*** SOURCE RECORDS ***

(** * DragonResist-EUV: the EUV exposure model, embedded and verified

    Shallow embedding of [src/models/euv_exposure.py] (class
    [EUVExposureModel]) together with the properties claimed for it.

    Number model.  A numpy/Python [float64] is idealised as a real number
    ([R]): rounding, overflow and underflow are not modelled.  The values a
    numpy operation produces outside the reals (the [nan] of an empty mean,
    of the square root of a negative number and of [0/0], and the signed
    infinities of [x/0]) are kept, in the type [np_float], at the places
    where the source can produce them.  Where the idealisation changes what
    a statement says (a strict bound that rounding turns into an equality),
    the development stage of one cell is also given on binary64 floats, in
    the module [Float64].

    Library code.  [scipy.ndimage.gaussian_filter] is an arbitrary function
    on grids; [random.gauss mu sigma] returns [mu + z * sigma] for the next
    standard normal variate [z] of an arbitrary stream, the position in the
    stream being the state of the generator. *)

From Stdlib Require Import Reals Lra Lia ZArith String List Bool Arith.
From Stdlib Require PrimFloat.
Import ListNotations.

Local Open Scope R_scope.

(** ** Python outcomes *)

Inductive py_exception : Set :=
| ZeroDivisionError.

Inductive py_result (A : Type) : Type :=
| Returned (a : A)
| Raised (e : py_exception).

Arguments Returned {A} a.
Arguments Raised {A} e.

Definition py_bind {A B : Type} (r : py_result A) (k : A -> py_result B)
  : py_result B :=
  match r with
  | Returned a => k a
  | Raised e => Raised e
  end.

Definition py_map {A B : Type} (f : A -> B) (r : py_result A) : py_result B :=
  match r with
  | Returned a => Returned (f a)
  | Raised e => Raised e
  end.

Notation "x <- r ;; k" := (py_bind r (fun x => k))
  (at level 61, r at next level, right associativity).
Notation "' p <- r ;; k" := (py_bind r (fun p => k))
  (at level 61, p pattern, r at next level, right associativity).

(** [for i in range(n): s = body i s] *)
Definition for_range {S : Type} (n : nat) (body : nat -> S -> S) (s : S) : S :=
  fold_left (fun acc i => body i acc) (seq 0 n) s.

(** [for i in range(lo, hi)] with [hi - lo] already truncated at zero. *)
Definition for_range_from {S : Type} (lo len : nat) (body : nat -> S -> S)
  (s : S) : S :=
  fold_left (fun acc i => body i acc) (seq lo len) s.

(** [enumerate(l)] *)
Definition enumerate {A : Type} (l : list A) : list (nat * A) :=
  combine (seq 0 (length l)) l.

(** A loop over a list whose body may raise. *)
Fixpoint for_each_M {A S : Type} (l : list A) (body : A -> S -> py_result S)
  (s : S) : py_result S :=
  match l with
  | [] => Returned s
  | a :: l' => s' <- body a s ;; for_each_M l' body s'
  end.

(** [int(x)] on a float: truncation toward zero. *)
Definition py_int (x : R) : Z :=
  if Rle_dec 0 x then Zfloor x else Zceil x.

(** Bound of a slice [a[start:stop]] on a sequence of length [len]. *)
Definition py_slice_index (len i : Z) : Z :=
  if (i <? 0)%Z then Z.max 0 (i + len) else Z.min i len.

(** ** numpy scalars *)

Inductive np_float : Type :=
| Num (r : R)
| PosInf
| NegInf
| NaN.

Definition np_sqrt (x : R) : np_float :=
  if Rlt_dec x 0 then NaN else Num (sqrt x).

(** [a / b] on numpy scalars, [b] finite: no exception, [0/0] is [nan]. *)
Definition np_true_divide (a : np_float) (b : R) : np_float :=
  match a with
  | Num x =>
      if Req_dec_T b 0 then
        if Req_dec_T x 0 then NaN
        else if Rlt_dec 0 x then PosInf else NegInf
      else Num (x / b)
  | PosInf => if Rlt_dec b 0 then NegInf else PosInf
  | NegInf => if Rlt_dec b 0 then PosInf else NegInf
  | NaN => NaN
  end.

Definition np_mul (a : np_float) (b : R) : np_float :=
  match a with
  | Num x => Num (x * b)
  | PosInf => if Req_dec_T b 0 then NaN
              else if Rlt_dec b 0 then NegInf else PosInf
  | NegInf => if Req_dec_T b 0 then NaN
              else if Rlt_dec b 0 then PosInf else NegInf
  | NaN => NaN
  end.

Definition np_sub (a : np_float) (b : R) : np_float :=
  match a with
  | Num x => Num (x - b)
  | other => other
  end.

Definition np_abs (a : np_float) : np_float :=
  match a with
  | Num x => Num (Rabs x)
  | PosInf | NegInf => PosInf
  | NaN => NaN
  end.

(** [a < b]: every comparison with [nan] is false. *)
Definition np_ltb (a : np_float) (b : R) : bool :=
  match a with
  | Num x => if Rlt_dec x b then true else false
  | NegInf => true
  | PosInf | NaN => false
  end.

Definition Rsum (l : list R) : R := fold_right Rplus 0 l.

(** [np.mean] of a one-dimensional array: [nan] on the empty array. *)
Definition np_mean (l : list R) : np_float :=
  np_true_divide (Num (Rsum l)) (INR (length l)).

(** [np.std] of a non-empty one-dimensional array. *)
Definition np_std (l : list R) : R :=
  let n := INR (length l) in
  let mu := Rsum l / n in
  sqrt (Rsum (map (fun x => (x - mu) * (x - mu)) l) / n).

(** [np.diff] of a one-dimensional array. *)
Fixpoint np_diff {A : Type} (sub : A -> A -> A) (l : list A) : list A :=
  match l with
  | a :: (b :: _) as tl => sub b a :: np_diff sub tl
  | _ => []
  end.

(** [np.linspace(a, b, n)] *)
Definition np_linspace (a b : R) (n : nat) : list R :=
  match n with
  | O => []
  | S O => [a]
  | S (S k) =>
      map (fun i => a + INR i * ((b - a) / INR (S k))) (seq 0 (S k)) ++ [b]
  end.

(** ** Grids: two-dimensional numpy arrays *)

Definition grid : Type := list (list R).

Definition height (g : grid) : nat := length g.
Definition width (g : grid) : nat := length (hd [] g).
Definition grid_size (g : grid) : nat := (height g * width g)%nat.

Definition rectangular {A : Type} (w : nat) (g : list (list A)) : Prop :=
  Forall (fun row => length row = w) g.

Definition grid_get (g : grid) (y x : nat) : R := nth x (nth y g []) 0.

Definition grid_map (f : R -> R) (g : grid) : grid := map (map f) g.

Fixpoint update_nth {A : Type} (n : nat) (f : A -> A) (l : list A) : list A :=
  match l, n with
  | [], _ => []
  | a :: l', O => f a :: l'
  | a :: l', S n' => a :: update_nth n' f l'
  end.

(** [g[y, x] = v] and [g[y, x] += v] for in-range indices. *)
Definition matrix_set {A : Type} (g : list (list A)) (y x : nat) (v : A)
  : list (list A) :=
  update_nth y (update_nth x (fun _ => v)) g.

Definition grid_add_at (g : grid) (y x : nat) (v : R) : grid :=
  update_nth y (update_nth x (fun c => c + v)) g.

Definition np_zeros (h w : nat) : grid := repeat (repeat 0 w) h.
Definition np_zeros_like (g : grid) : grid := grid_map (fun _ => 0) g.
Definition np_ones_like (g : grid) : grid := grid_map (fun _ => 1) g.

(** Broadcasting a scalar over a grid. *)
Definition grid_mul_scalar (g : grid) (s : R) : grid :=
  grid_map (fun v => v * s) g.
Definition grid_sub_scalar (g : grid) (s : R) : grid :=
  grid_map (fun v => v - s) g.
Definition scalar_mul_grid (s : R) (g : grid) : grid :=
  grid_map (fun v => s * v) g.
Definition scalar_add_grid (s : R) (g : grid) : grid :=
  grid_map (fun v => s + v) g.
Definition scalar_div_grid (s : R) (g : grid) : grid :=
  grid_map (fun v => s / v) g.
Definition np_exp (g : grid) : grid := grid_map exp g.

Fixpoint zip_with {A B C : Type} (f : A -> B -> C) (l1 : list A) (l2 : list B)
  : list C :=
  match l1, l2 with
  | a :: l1', b :: l2' => f a b :: zip_with f l1' l2'
  | _, _ => []
  end.

(** Element-wise difference of two grids of the same shape. *)
Definition grid_sub (a b : grid) : grid := zip_with (zip_with Rminus) a b.

(** [np.where(g > 0, x, y)] *)
Definition np_where_positive (g : grid) (x y : R) : grid :=
  grid_map (fun v => if Rlt_dec 0 v then x else y) g.

Definition np_sum (g : grid) : R := Rsum (map Rsum g).

(** [g[y0:y1, x0:x1]] for in-range bounds. *)
Definition grid_slice (g : grid) (y0 y1 x0 x1 : nat) : grid :=
  map (fun row => firstn (x1 - x0) (skipn x0 row)) (firstn (y1 - y0) (skipn y0 g)).

(** [g[:, start:stop] = v] *)
Definition assign_columns (g : grid) (start stop : Z) (v : R) : grid :=
  let w := Z.of_nat (width g) in
  let lo := py_slice_index w start in
  let hi := py_slice_index w stop in
  map (fun row =>
         map (fun '(x, c) =>
                if ((lo <=? Z.of_nat x) && (Z.of_nat x <? hi))%Z then v else c)
             (enumerate row)) g.

(** [np.diff(g, axis=1)] *)
Definition np_diff_axis1 (g : grid) : grid := map (np_diff Rminus) g.

(** Column indices of [np.where(g == 1)], in row-major order. *)
Definition columns_equal_one (g : grid) : list Z :=
  flat_map (fun row =>
              flat_map (fun '(x, v) =>
                          if Req_dec_T v 1 then [Z.of_nat x] else [])
                       (enumerate row)) g.

(** ** Configuration *)

Record tool_parameters : Type := {
  wavelength_nm : R;
  numerical_aperture : R;
  illumination_sigma : R;
  dose_mJ_cm2 : R;
  exposure_time_s : R;
  source_power_W : R;
  photons_per_nm2 : R
}.

Record resist_parameters : Type := {
  resist_type : string;
  absorption_coefficient : R;
  secondary_electron_yield : R;
  electron_scattering_range_nm : R;
  chemical_amplification_factor : R;
  acid_diffusion_length_nm : R;
  quenching_factor : R;
  reaction_rate_constant : R;
  stochastic_factor : R;
  development_rate_base_nm_s : R;
  development_contrast : R
}.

*** End of SOURCE RECORDS ***

## PROBLEM DETAILS
Lines in the records that hold the word "false" are to be counted; give only the total.

## WORKED SOLUTION
3